Hof 's-Hertogenbosch oordeelt dat de inspecteur mocht navorderen ter zake van kapitaalsuitkeringen uit oud regime lijfrenten, nu hij over een nieuw feit beschikt. De Hoge Raad oordeelt dat de middelen of klachten niet tot cassatie kunnen leiden (art. 81 Wet RO).

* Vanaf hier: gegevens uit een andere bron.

(* ===== verification/CBInterface.v ===== *)
(** * What a circuit-breaker state repository promises

    [interfaces/repositories.py] declares [CircuitBreakerStateRepository]: the
    operations the service calls, and in their docstrings the branch contract
    every adapter (in-memory, Redis, SQL, layered) must follow.  The operations
    are a type class; the contract is an abstract specification over the
    [cb_view] of a row (what a caller may rely on: not the adapter's row ids or
    bookkeeping timestamps), with an absent row read as the CLOSED default.
    [RepositoryLaws] says an implementation follows it: each operation changes
    the one row it names, as specified, and reports what it did; the law of the
    slot acquire is that of its numbered branches ([branch_acquire]), since the
    adapters do not consult the override the documentation also lists
    ([spec_acquire]).  The service's theorems use these laws only. *)

From S2P Require Import Prelude CBData.

(** ** The view of a row *)
Record cb_view : Type := {
  v_state : string;
  v_failures : Z;
  v_successes : Z;
  v_last_failure : option Z;
  v_opened_at : option Z;
  v_controlled : bool;
  v_controlled_by : option Z;
  v_reason : string;
  v_expires : option Z;
  v_half_count : Z;
  v_half_started : option Z;
}.

Definition view (row : CircuitBreakerStateData) : cb_view := {|
  v_state := state row;
  v_failures := failure_count row;
  v_successes := success_count row;
  v_last_failure := last_failure_at row;
  v_opened_at := opened_at row;
  v_controlled := manually_controlled row;
  v_controlled_by := controlled_by_id row;
  v_reason := control_reason row;
  v_expires := manual_override_expires_at row;
  v_half_count := half_open_request_count row;
  v_half_started := half_open_window_started_at row |}.

(** An absent row is the CLOSED default. *)
Definition fresh_view : cb_view := {|
  v_state := value CLOSED; v_failures := 0; v_successes := 0; v_last_failure := None;
  v_opened_at := None; v_controlled := false; v_controlled_by := None; v_reason := "";
  v_expires := None; v_half_count := 0; v_half_started := None |}.

Definition v_pinned (now : Z) (v : cb_view) : bool :=
  manual_pin_is_active now (v_controlled v) (v_expires v).

Definition v_is (v : cb_view) (s : CircuitBreakerStateEnum) : bool :=
  bool_decide (v_state v = value s).

(** ** The operations' arguments that are not one or two values *)
Record update_args : Type := {
  u_state : string;
  u_failure_count : option Z;
  u_success_count : option Z;
  u_opened_at : option Z;
  u_last_failure_at : option Z;
  u_half_open_request_count : option Z;
  u_reset_half_open_count : bool;
  u_clear_opened_at : bool;
  u_skip_if_pinned : bool;
  u_keep_open : bool;
}.

(** [update_state(service_name, state)] with every option at its default. *)
Definition update_defaults (s : string) : update_args := {|
  u_state := s; u_failure_count := None; u_success_count := None; u_opened_at := None;
  u_last_failure_at := None; u_half_open_request_count := None;
  u_reset_half_open_count := false; u_clear_opened_at := false;
  u_skip_if_pinned := false; u_keep_open := false |}.

(** What a cluster-wide read gives: the rows, or the reason it cannot be
    trusted. *)
Inductive cluster_read : Type :=
| ClusterRows (rows : list CircuitBreakerStateData)
| Unavailable (reason : string).

(** ** The operations *)
Class CircuitBreakerStateRepository (R : Type) : Type := {
  r_get_by_service_name : R → string → option CircuitBreakerStateData;
  r_get_or_create : Z → R → string → R * CircuitBreakerStateData;
  r_update_state : Z → R → string → update_args → R * bool;
  r_record_failure : Z → R → string → R * CircuitBreakerStateData;
  r_record_success : Z → R → string → R * CircuitBreakerStateData;
  r_record_success_with_close_check :
    Z → R → string → Z → R * CircuitBreakerCloseAttempt;
  r_record_failure_with_open_check : Z → R → string → R * CircuitBreakerOpenAttempt;
  r_trip_to_open : Z → R → string → Z → R * CircuitBreakerOpenAttempt;
  r_set_manual_control :
    Z → R → string → string → option Z → string → option Z → R * bool;
  r_clear_manual_control : Z → R → string → bool → R * bool;
  r_get_all_states : R → list CircuitBreakerStateData;
  r_get_cluster_states : R → cluster_read;
  r_reset : Z → R → string → R * bool;
  r_delete_state : R → string → R * bool;
  r_atomic_force_open :
    Z → R → string → string → option Z → option Z → R * (bool * string * string);
  r_atomic_force_close :
    Z → R → string → string → option Z → option Z → R * (bool * string * string);
  r_atomic_reset : Z → R → string → string → option Z → R * (bool * string * string);
  r_try_acquire_half_open_slot : Z → R → string → Z → Z → R * (bool * string * string);
  r_reset_half_open_count : Z → R → string → R;
}.

(** ** The abstract specification *)

Definition spec_record_failure (now : Z) (v : cb_view) : cb_view := {|
  v_state := v_state v; v_failures := v_failures v + 1; v_successes := v_successes v;
  v_last_failure := Some now; v_opened_at := v_opened_at v; v_controlled := v_controlled v;
  v_controlled_by := v_controlled_by v; v_reason := v_reason v; v_expires := v_expires v;
  v_half_count := v_half_count v; v_half_started := v_half_started v |}.

Definition spec_record_success (v : cb_view) : cb_view := {|
  v_state := v_state v; v_failures := v_failures v; v_successes := v_successes v + 1;
  v_last_failure := v_last_failure v; v_opened_at := v_opened_at v;
  v_controlled := v_controlled v; v_controlled_by := v_controlled_by v;
  v_reason := v_reason v; v_expires := v_expires v;
  v_half_count := v_half_count v; v_half_started := v_half_started v |}.

(** The row a close leaves: counters, OPEN-era timestamp and trial window gone,
    the override fields as they were. *)
Definition spec_closed (v : cb_view) : cb_view := {|
  v_state := value CLOSED; v_failures := 0; v_successes := 0;
  v_last_failure := v_last_failure v; v_opened_at := None;
  v_controlled := v_controlled v; v_controlled_by := v_controlled_by v;
  v_reason := v_reason v; v_expires := v_expires v;
  v_half_count := 0; v_half_started := None |}.

Definition spec_close_check (thr : Z) (v : cb_view) : cb_view * bool :=
  if v_is v HALF_OPEN && (thr <=? v_successes v + 1) then (spec_closed v, true)
  else (spec_record_success v, false).

Definition spec_open_check (now : Z) (v : cb_view) : cb_view * bool :=
  if v_is v HALF_OPEN then
    ({| v_state := value OPEN; v_failures := 0; v_successes := 0;
        v_last_failure := v_last_failure v; v_opened_at := Some now;
        v_controlled := v_controlled v; v_controlled_by := v_controlled_by v;
        v_reason := v_reason v; v_expires := v_expires v;
        v_half_count := 0; v_half_started := None |}, true)
  else (v, false).

(** The CLOSED -> OPEN trip: the view it leaves, whether this caller opened the
    circuit, and the state token it reports. *)
Definition spec_trip (now fc : Z) (v : cb_view) : cb_view * bool * string :=
  if v_pinned now v then (v, false, CIRCUIT_BREAKER_PINNED_TOKEN)
  else if v_is v CLOSED then
    ({| v_state := value OPEN; v_failures := fc; v_successes := 0;
        v_last_failure := v_last_failure v; v_opened_at := Some now;
        v_controlled := false; v_controlled_by := None;
        v_reason := v_reason v; v_expires := None;
        v_half_count := 0; v_half_started := None |}, true, value OPEN)
  else (v, false, v_state v).

Definition spec_update (now : Z) (a : update_args) (v : cb_view) : cb_view :=
  if (u_skip_if_pinned a && v_pinned now v)
     || (u_keep_open a && (v_is v OPEN || v_is v HALF_OPEN)) then v
  else {|
    v_state := u_state a;
    v_failures := default (v_failures v) (u_failure_count a);
    v_successes := default (v_successes v) (u_success_count a);
    v_last_failure :=
      match u_last_failure_at a with Some t => Some t | None => v_last_failure v end;
    v_opened_at :=
      if u_clear_opened_at a then None
      else match u_opened_at a with Some t => Some t | None => v_opened_at v end;
    v_controlled := v_controlled v; v_controlled_by := v_controlled_by v;
    v_reason := v_reason v; v_expires := v_expires v;
    v_half_count :=
      if u_reset_half_open_count a then 0
      else default (v_half_count v) (u_half_open_request_count a);
    v_half_started := if u_reset_half_open_count a then None else v_half_started v |}.

Definition spec_set_manual (now : Z) (s : string) (by_id : option Z) (reason : string)
    (exp : option Z) (v : cb_view) : cb_view := {|
  v_state := s; v_failures := v_failures v; v_successes := v_successes v;
  v_last_failure := v_last_failure v;
  v_opened_at := if bool_decide (s = value OPEN) then Some now else v_opened_at v;
  v_controlled := true; v_controlled_by := by_id; v_reason := reason; v_expires := exp;
  v_half_count := v_half_count v; v_half_started := v_half_started v |}.

Definition spec_clear_manual (preserve : bool) (v : cb_view) : cb_view := {|
  v_state := v_state v; v_failures := v_failures v; v_successes := v_successes v;
  v_last_failure := v_last_failure v; v_opened_at := v_opened_at v;
  v_controlled := false; v_controlled_by := None;
  v_reason := if preserve then v_reason v else ""; v_expires := None;
  v_half_count := v_half_count v; v_half_started := v_half_started v |}.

X heeft in 2002 kapitaalsuitkeringen genoten uit twee kapitaalverzekeringen met lijfrenteclausule. X heeft de uitkeringen in plaats van in het jaar 2002, in 2003 aangegeven. In 2008 is de aanslag over 2003 opgelegd, waarbij ook de kapitaalsuitkeringen in de heffing zijn betrokken. X gaat in beroep. Vóór de zitting ontvangt X van de inspecteur de mededeling dat hij niet zal navorderen over 2002 als X zijn beroep tegen de aanslag 2003 intrekt. X trekt zijn beroep niet in. De inspecteur legt een navorderingsaanslag 2002 op. Ook hiertegen gaat X in beroep. In hoger beroep is onder meer in geschil of de inspecteur ter zake van de navordering over het jaar 2002 over een nieuw feit beschikt.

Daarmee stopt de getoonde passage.